In the entries below, the word "them" appears on some lines. Copy each of those lines.
+ + + + +
(* ===== verification/Rollback.v ===== *)
(** Undoing a run: crates/core/src/rollback.rs, and the journal and the upsert
    undo of the PostgreSQL sink (crates/sink/postgres/src/rollback.rs).

    A destination is a table of rows under the identity the database gives their
    keys, [dest], and the journal of before-images beside it; a statement is what
    it does to them. Splitting statements by their number of parameters, the
    creation of the journal and the columns a table computes itself are left out.
    JSON text and its parser are serde_json's and parameters. *)
From S2P Require Import Prelude Errors Float64 Json Text Contract WriteMode Drift.

Local Open Scope Z_scope.
Local Open Scope result_scope.

Local Notation table := (gmap string Value).

(** ** rollback.rs *)

Definition RUN_JOURNAL_TABLE : string := "_faucet_run_journal".
Definition PREVIOUS_TABLE_SUFFIX : string := "__faucet_prev".
Definition DEFAULT_RUN_ID_COLUMN : string := "_faucet_run_id".
Record RollbackWriteSpec := MkRollbackWriteSpec { rs_run_id : string; rs_run_id_column : string; rs_journal : bool; rs_keep_previous : bool }.
Inductive RollbackMode := UndoAppend | UndoUpsert | UndoOverwrite.
Definition for_write_mode (mode : WriteMode) : RollbackMode :=
  match mode with Append => UndoAppend | Upsert | Delete => UndoUpsert | Overwrite => UndoOverwrite end.
Definition rollback_mode_str (m : RollbackMode) : string :=
  match m with UndoAppend => "append" | UndoUpsert => "upsert" | UndoOverwrite => "overwrite" end.
Record RollbackOptions := MkRollbackOptions { ro_run_id_column : string; ro_mode : RollbackMode; ro_force : bool; ro_dry_run : bool; ro_later_runs : bool }.
Record RollbackOutcome := MkRollbackOutcome { rk_deleted : Z; rk_restored : Z; rk_conflicts : Z; rk_applied : bool; rk_note : option string }.
Definition outcome_nothing (note : string) : RollbackOutcome := MkRollbackOutcome 0 0 0 true (Some note).
Definition outcome_blocked (conflicts : Z) : RollbackOutcome :=
  MkRollbackOutcome 0 0 conflicts false (Some (dec conflicts +:+ " key(s) were changed by a later run; pass --force to restore them anyway")).

(** [struct JournalSql] and the statements it builds. *)
Record JournalSql := MkJournalSql {
  js_quote : string -> string;
  js_placeholder : Z -> string;
  js_before_type : string;
  js_insert_prefix : string;
  js_insert_suffix : string;
  js_now : string;
  js_key_column : string;
  js_primary_key : string;
}.
Definition KEY_COLUMN_TEXT : string := "key_json TEXT NOT NULL".
Definition PRIMARY_KEY_TEXT : string := "PRIMARY KEY (run_id, table_name, key_json)".
Definition sql_t (s : JournalSql) : string := js_quote s RUN_JOURNAL_TABLE.
Definition sql_create (s : JournalSql) : string :=
  "CREATE TABLE IF NOT EXISTS " +:+ sql_t s +:+ " (run_id VARCHAR(64) NOT NULL, table_name VARCHAR(255) NOT NULL, "
  +:+ js_key_column s +:+ ", before_json " +:+ js_before_type s +:+ ", recorded_at TIMESTAMP DEFAULT " +:+ js_now s +:+ ", " +:+ js_primary_key s +:+ ")".
(** [n] placeholders from [from + 1] on. *)
Definition placeholders (s : JournalSql) (from : Z) (n : nat) : list string := (fun i => js_placeholder s (from + 1 + Z.of_nat i)) <$> seq 0 n.
Definition groups_of (s : JournalSql) (from : Z) (width rows : nat) : list string :=
  (fun i => "(" +:+ join ", " (placeholders s (from + Z.of_nat (i * width)) width) +:+ ")") <$> seq 0 rows.
Definition sql_insert (s : JournalSql) (rows : nat) : string :=
  js_insert_prefix s +:+ " INTO " +:+ sql_t s +:+ " (run_id, table_name, key_json, before_json) VALUES " +:+ join ", " (groups_of s 0 4 rows) +:+ js_insert_suffix s.
Definition sql_select (s : JournalSql) : string :=
  "SELECT key_json, before_json FROM " +:+ sql_t s +:+ " WHERE run_id = " +:+ js_placeholder s 1 +:+ " AND table_name = " +:+ js_placeholder s 2.
Definition sql_later_keys (s : JournalSql) : string :=
  "SELECT key_json FROM " +:+ sql_t s +:+ " WHERE table_name = " +:+ js_placeholder s 1 +:+ " AND run_id <> " +:+ js_placeholder s 2
  +:+ " AND recorded_at >= (SELECT MIN(recorded_at) FROM " +:+ sql_t s +:+ " WHERE table_name = " +:+ js_placeholder s 3
  +:+ " AND run_id = " +:+ js_placeholder s 4 +:+ ")".
Definition sql_delete_table (s : JournalSql) : string :=
  "DELETE FROM " +:+ sql_t s +:+ " WHERE run_id = " +:+ js_placeholder s 1 +:+ " AND table_name = " +:+ js_placeholder s 2.
Definition sql_keys_in (s : JournalSql) (key : list string) (tuples : nat) (start : Z) : string * Z :=
  ("(" +:+ join ", " (js_quote s <$> key) +:+ ") IN (" +:+ join ", " (groups_of s start (length key) tuples) +:+ ")",
   start + Z.of_nat (tuples * length key)).
Definition sql_delete_by_run (s : JournalSql) (table_ref run_id_col : string) : string :=
  "DELETE FROM " +:+ table_ref +:+ " WHERE " +:+ js_quote s run_id_col +:+ " = " +:+ js_placeholder s 1.
Definition sql_count_by_run (s : JournalSql) (table_ref run_id_col : string) : string :=
  "SELECT count(*) FROM " +:+ table_ref +:+ " WHERE " +:+ js_quote s run_id_col +:+ " = " +:+ js_placeholder s 1.

Record JournalEntry := MkJournalEntry { je_key : list (string * Value); je_before : option Value }.
Definition entry_tuple (e : JournalEntry) (key : list string) : KeyTuple := (fun k => (k, default Null (assoc k (je_key e)))) <$> key.
Definition restorable (entries : list JournalEntry) : list JournalEntry := List.filter (fun e => is_some (je_before e)) entries.
Definition plan_restore (entries : list JournalEntry) : list JournalEntry * list Value :=
  (List.filter (fun e => negb (is_some (je_before e))) entries, omap je_before entries).

Section Rollback.
Context (to_json : Value -> string) (float_str : f64 -> string) (json_parse : string -> result Value string) (debug_str : string -> string).

Definition key_json (tuple : KeyTuple) : string :=
  "{" +:+ join "," ((fun e => to_json (VString e.1) +:+ ":" +:+ to_json e.2) <$> tuple) +:+ "}".
Definition text_of (v : Value) : string := key_scalar_text (fun s => to_json (VString s)) float_str v.
Definition canonical_key (tuple : KeyTuple) : KeyTuple :=
  (fun e : string * Value => (e.1, match e.2 with Null => Null | other => VString (text_of other) end)) <$> tuple.

(** The loop of [plan_keys], with the texts seen. *)
Fixpoint dedup_keys (seen : gset string) (tuples : list KeyTuple) : list KeyTuple :=
  match tuples with
  | [] => []
  | t :: tuples =>
      let c := canonical_key t in
      if bool_decide (key_json c ∈ seen) then dedup_keys seen tuples
      else c :: dedup_keys ({[key_json c]} ∪ seen) tuples
  end.
Definition plan_keys (plan : WritePlan) (key : list string) : list KeyTuple :=
  dedup_keys ∅ (omap (fun r => record_key r key) (upserts plan) ++ deletes plan).

Definition entry_decode (key_text : string) (before_text : option string) : result JournalEntry FaucetError :=
  match json_parse key_text with
  | Err e => Err (Sink ("rollback: malformed journal key " +:+ debug_str key_text +:+ ": " +:+ e))
  | Ok (VObject m) =>
      match before_text with
      | None => Ok (MkJournalEntry m None)
      | Some b => match json_parse b with
                  | Err e => Err (Sink ("rollback: malformed before-image: " +:+ e))
                  | Ok v => Ok (MkJournalEntry m (Some v))
                  end
      end
  | Ok other => Err (Sink ("rollback: journal key is not an object: " +:+ to_json other))
  end.
Definition touched_later (restorable : list JournalEntry) (later_keys : list string) (key : list string) : list JournalEntry :=
  let later : gset string :=
    list_to_set (omap (fun k => (fun e => key_json (entry_tuple e key)) <$> result_ok (entry_decode k None)) later_keys) in
  if bool_decide (later = ∅) then []
  else List.filter (fun e => bool_decide (key_json (entry_tuple e key) ∈ later)) restorable.

(** ** The PostgreSQL sink *)

(** A journal row of the table: run, key text, before-image and when it was recorded. *)
Record JournalRow := MkJournalRow { jr_run : string; jr_key : string; jr_before : option Value; jr_at : Z }.
Record Db := MkDb { db_rows : table; db_journal : list JournalRow }.

Context (dest : KeyTuple -> string) (spec : WriteSpec).

(** [journal_plan]: the rows under the keys of the plan, inserted where the run
    has not journaled the key yet. *)
Definition journaled (journal : list JournalRow) (run text : string) : bool :=
  existsb (fun r => string_eqb (jr_run r) run && string_eqb (jr_key r) text) journal.
Definition journal_key (run : string) (now : Z) (rows : table) (journal : list JournalRow) (c : KeyTuple) : list JournalRow :=
  if journaled journal run (key_json c) then journal
  else journal ++ [MkJournalRow run (key_json c) (rows !! dest c) now].
Definition journal_plan (run : string) (now : Z) (plan : WritePlan) (db : Db) : Db :=
  MkDb (db_rows db) (foldl (journal_key run now (db_rows db)) (db_journal db) (plan_keys plan (ws_key spec))).
(** A journaled page: the images and the plan, in one transaction. *)
Definition journaled_page (run : string) (db : Db) (page : Z * WritePlan) : Db :=
  let db := journal_plan run page.1 page.2 db in
  MkDb (apply_plan dest spec page.2 (db_rows db)) (db_journal db).

Fixpoint journal_entries (run : string) (rows : list JournalRow) : result (list JournalEntry) FaucetError :=
  match rows with
  | [] => Ok []
  | r :: rows =>
      if string_eqb (jr_run r) run then
        let? e := entry_decode (jr_key r) (to_json <$> jr_before r) in
        let? rest := journal_entries run rows in
        Ok (e :: rest)
      else journal_entries run rows
  end.

(** [count_rows_for]: the rows under the entries' keys, of other runs only when asked. *)
Definition other_run (run col : string) (row : Value) : bool :=
  negb (match get row col with Some (VString s) => string_eqb s run | _ => false end).
Definition count_rows_for (db : Db) (entries : list JournalEntry) (p : Value -> bool) : Z :=
  let keys : gset string := list_to_set ((fun e => dest (entry_tuple e (ws_key spec))) <$> entries) in
  zlen (List.filter (fun e : string * Value => bool_decide (e.1 ∈ keys) && p e.2) (map_to_list (db_rows db))).
Definition count_conflicts (has_column : bool) (db : Db) (entries : list JournalEntry) (run col : string) : Z :=
  if is_nil entries || negb has_column then 0 else count_rows_for db entries (other_run run col).
Definition min_at (run : string) (journal : list JournalRow) : option Z :=
  foldr (fun r m => if string_eqb (jr_run r) run then Some (default (jr_at r) (Z.min (jr_at r) <$> m)) else m) None journal.
Definition later_keys (run : string) (journal : list JournalRow) : list string :=
  match min_at run journal with
  | None => []
  | Some t => jr_key <$> List.filter (fun r => negb (string_eqb (jr_run r) run) && (t <=? jr_at r)) journal
  end.
Definition count_vanished (db : Db) (entries : list JournalEntry) (run : string) : Z :=
  let es := touched_later (restorable entries) (later_keys run (db_journal db)) (ws_key spec) in
  if is_nil (restorable entries) || is_nil es then 0
  else ssub (zlen es) (count_rows_for db es (fun _ => true)).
+ + + + +
* RESPONSE BOX
    it does to them. Splitting statements by their number of parameters, the
  MkRollbackOutcome 0 0 conflicts false (Some (dec conflicts +:+ " key(s) were changed by a later run; pass --force to restore them anyway")).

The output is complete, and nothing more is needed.